| Task instructions |
Below are several entries. Transcribe exactly those lines that fall from the one with "apply monotone_Map, monotone_SeqPair;" through the one with "the overflow is undefined behaviour. *)", end lines included.

(Items from a dataset)
Lemma monotone_SeqPair {T1 T2} (p : Parser T1) (q : Parser T2) s :
  monotone p s -> monotone q s -> monotone (SeqPair p q) s.
Proof.
  intros Hp Hq fuel st r H Hs. unfold SeqPair in H. inv_ret; mono_solve.
Qed.

Lemma monotone_Or {T} (p q : Parser T) s :
  monotone p s -> monotone q s -> monotone (Or p q) s.
Proof.
  intros Hp Hq fuel st r H Hs. unfold Or in H. inv_ret; mono_solve.
Qed.

Lemma monotone_Try {T} (p : Parser T) d s :
  monotone p s -> monotone (Try p d) s.
Proof.
  intros Hp fuel st r H Hs. unfold Try in H. inv_ret; mono_solve.
Qed.

Lemma monotone_Not {T} (p : Parser T) s : monotone (Not p) s.
Proof.
  intros fuel st r H Hs. unfold Not in H. inv_ret; mono_solve.
Qed.

Lemma Many_loop_ge {T} (p : Parser T) s fuel gas :
  monotone p s ->
  forall q results r,
    Many_loop p fuel gas s q results = Ret r -> q <= PR.GetPosition r.
Proof.
  intros Hp. induction gas as [|gas IH]; simpl; intros q results r H.
  - discriminate.
  - inv_ret.
    + rewrite Success_position. lia.
    + apply IH in H. mono_solve.
    + rewrite Success_position. lia.
Qed.

Lemma Many_ge {T} (p : Parser T) s fuel q r :
  monotone p s -> run (Many p) fuel s q = Ret r -> q <= PR.GetPosition r.
Proof.
  intros Hp H. unfold run, Many in H. eapply Many_loop_ge; eauto.
Qed.

Lemma monotone_Many {T} (p : Parser T) s :
  monotone p s -> monotone (Many p) s.
Proof.
  intros Hp fuel st r H _. unfold Many in H.
  eapply Many_loop_ge; eauto.
Qed.

Lemma monotone_AtLeast {T} n (p : Parser T) s :
  monotone p s -> monotone (AtLeast n p) s.
Proof.
  intros Hp fuel st r H Hs. unfold AtLeast in H. inv_ret.
  - apply Many_ge in E; auto.
  - discriminate.
Qed.

Lemma monotone_Between {T} lo hi (p : Parser T) s :
  monotone p s -> monotone (Between lo hi p) s.
Proof.
  intros Hp fuel st r H Hs. unfold Between in H. inv_ret.
  - apply Many_ge in E; auto.
  - discriminate.
Qed.

Lemma AnyOf_loop_ge {T} (ps : list (Parser T)) s fuel q :
  (forall p, In p ps -> monotone p s) ->
  forall r, AnyOf_loop ps fuel s q = Ret (Some r) ->
    PR.Success r = true -> q <= PR.GetPosition r.
Proof.
  induction ps as [|p ps IH]; simpl; intros Hps r H Hs.
  - discriminate.
  - inv_ret.
    + assert (Hp : monotone p s) by auto. mono_solve.
    + apply IH; auto.
Qed.

Lemma monotone_AnyOf {T} (ps : list (Parser T)) s :
  (forall p, In p ps -> monotone p s) -> monotone (AnyOf ps) s.
Proof.
  intros Hps fuel st r H Hs. unfold AnyOf in H. inv_ret.
  - destruct a as [r'|]; inv_ret.
    + eapply AnyOf_loop_ge; eauto.
    + discriminate.
  - discriminate.
Qed.

Lemma monotone_word s : monotone word s.
Proof.
  apply monotone_Map, monotone_SeqPair; apply monotone_many_class.
Qed.

(** C9, amended. Monotonic consumption: on an input of at most [INT_MAX]
    characters, a parser built from the library's primitives and
    combinators, over caller-supplied parsers that satisfy the invariant,
    never returns a success at a position before the one it started at;
    every combinator preserves the invariant.  A run in which a position
    computation overflows [int] returns nothing the invariant speaks of:
    the overflow is undefined behaviour. *)
Theorem monotonic_consumption (Base : forall T : Type, Parser T -> Prop)
    (s : string) :
  size s <= INT_MAX ->
  (forall T p, Base T p -> monotone p s) ->
  forall T (p : Parser T) (fuel : nat) (start : Z) (r : ParseResult T),
    Built Base T p ->
    run p fuel s start = Ret r -> PR.Success r = true ->
    start <= PR.GetPosition r.
Proof.
  intros Hlen HBase T p fuel start r HB.
  assert (Hm : monotone p s).
  { clear fuel start r. induction HB;
      unfold letter, digit, whitespace, alphanumeric, whitespaces, letters,
        digits, alphanumerics;
      auto using monotone_Char, monotone_String, monotone_any,
        monotone_char_class, monotone_many_class, monotone_word,
        monotone_integer, monotone_AnyOfChars, monotone_Map,
        monotone_Discard, monotone_SeqFirst, monotone_SeqSecond,
        monotone_SeqVoid, monotone_SeqPair, monotone_Or, monotone_Try,
        monotone_Many, monotone_AtLeast, monotone_Between, monotone_AnyOf,
        monotone_Not. }
  intros H Hs. exact (Hm fuel (mkState true start) r H Hs).
Qed.

Lemma monotonic_consumption_witness :
  size "ab1" <= INT_MAX /\
  run (Many letter) 5 "ab1" 0 = Ret (Success 2 ["a"%char; "b"%char]) /\
  0 <= PR.GetPosition (Success 2 ["a"%char; "b"%char]).
Proof.
  assert (Hlen : size "ab1" <= INT_MAX) by (vm_compute; discriminate).
  split; [exact Hlen | split; [reflexivity |]].
  exact (monotonic_consumption (fun _ _ => False) "ab1" Hlen
           (fun T p (F : False) => match F with end)
           (list ascii) (Many letter) 5%nat 0
           (Success 2 ["a"%char; "b"%char])
           (B_Many _ _ _ (B_letter _)) eq_refl eq_refl).
Defined.

(** ** Between *)

Lemma Many_loop_collects {T} (P : Parser T) fuel s p vs q :
  collects P fuel s p vs q ->
  forall gas acc, (List.length vs < gas)%nat ->
    Many_loop P fuel gas s p acc = Ret (Success q (acc ++ vs)%list).
Proof.
  induction 1 as [p Hend | p r Hend Hrun Hfail
                  | p r v vs q Hend Hrun Hok Hval Hrest IH];
    intros gas acc Hgas; (destruct gas as [|gas]; [simpl in Hgas; lia|]);
    simpl.
  - rewrite Hend, Z.eqb_refl, app_nil_r. reflexivity.
  - apply Z.eqb_neq in Hend. rewrite Hend, Hrun. simpl.
    rewrite Hfail, app_nil_r. reflexivity.
  - apply Z.eqb_neq in Hend. rewrite Hend, Hrun. simpl.
    rewrite Hok. unfold PR.GetResult. rewrite Hval. simpl.
    rewrite IH by (simpl in Hgas; lia).
    rewrite <- app_assoc. reflexivity.
Qed.

Lemma Many_collects {T} (P : Parser T) fuel s p vs q :
  collects P fuel s p vs q -> (List.length vs < fuel)%nat ->
  run (Many P) fuel s p = Ret (Success q vs).
Proof.
  intros Hc Hfuel. unfold run, Many. simpl.
  rewrite (Many_loop_collects P fuel s p vs q Hc fuel [] Hfuel).
  reflexivity.
Qed.

(** C4, as stated, fails: with two matches available and an upper bound of
    one, [Between] does not stop after the first match; it fails at the start
    position. *)
Lemma Between_cap_counterexample :
  run (Between 0 1 (Char "a")) 3 "aa" 0 = Ret (Fail 0) /\
  run (Between 0 1 (Char "a")) 3 "aa" 0 <> Ret (Success 1 ["a"%char]).
Proof. split; [reflexivity | discriminate]. Qed.

(** C4, amended. [Between(min, max, P)] runs the unbounded [Many(P)] and
    compares the number of matches afterwards.  When [P] matches
    consecutively from [p], yielding [vs], until it fails or the input is
    exhausted at [q]: [Between] succeeds with all of [vs] at [q] if the
    count lies within the bounds, and fails at [p], consuming nothing, if
    the count exceeds [max] or is below [min]. *)
Theorem Between_compares_after_collecting {T} (P : Parser T)
    (lo hi fuel : nat) (s : string) (p q : Z) (vs : list T) :
  collects P fuel s p vs q -> (List.length vs < fuel)%nat ->
  ((lo <= List.length vs <= hi)%nat ->
     run (Between lo hi P) fuel s p = Ret (Success q vs)) /\
  ((hi < List.length vs)%nat ->
     run (Between lo hi P) fuel s p = Ret (Fail p)) /\
  ((List.length vs < lo)%nat ->
     run (Between lo hi P) fuel s p = Ret (Fail p)).
Proof.
  intros Hc Hfuel.
  assert (HB : run (Between lo hi P) fuel s p =
               Ret (if (lo <=? List.length vs)%nat
                       && (List.length vs <=? hi)%nat
                    then Success q vs else Fail p)).
  { unfold run at 1, Between. simpl.
    rewrite (Many_collects P fuel s p vs q Hc Hfuel). simpl.
    destruct ((lo <=? List.length vs)%nat && (List.length vs <=? hi)%nat);
      reflexivity. }
  rewrite HB. repeat split; intros Hn.
  - destruct Hn as [H1 H2].
    apply Nat.leb_le in H1, H2. rewrite H1, H2. reflexivity.
  - apply Nat.leb_gt in Hn. rewrite Hn, andb_false_r. reflexivity.
  - apply Nat.leb_gt in Hn. rewrite Hn. reflexivity.
Qed.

| Exercise solution |
  apply monotone_Map, monotone_SeqPair; apply monotone_many_class.
Qed.

(** C9, amended. Monotonic consumption: on an input of at most [INT_MAX]
    characters, a parser built from the library's primitives and
    combinators, over caller-supplied parsers that satisfy the invariant,
    never returns a success at a position before the one it started at;
    every combinator preserves the invariant.  A run in which a position
    computation overflows [int] returns nothing the invariant speaks of:
    the overflow is undefined behaviour. *)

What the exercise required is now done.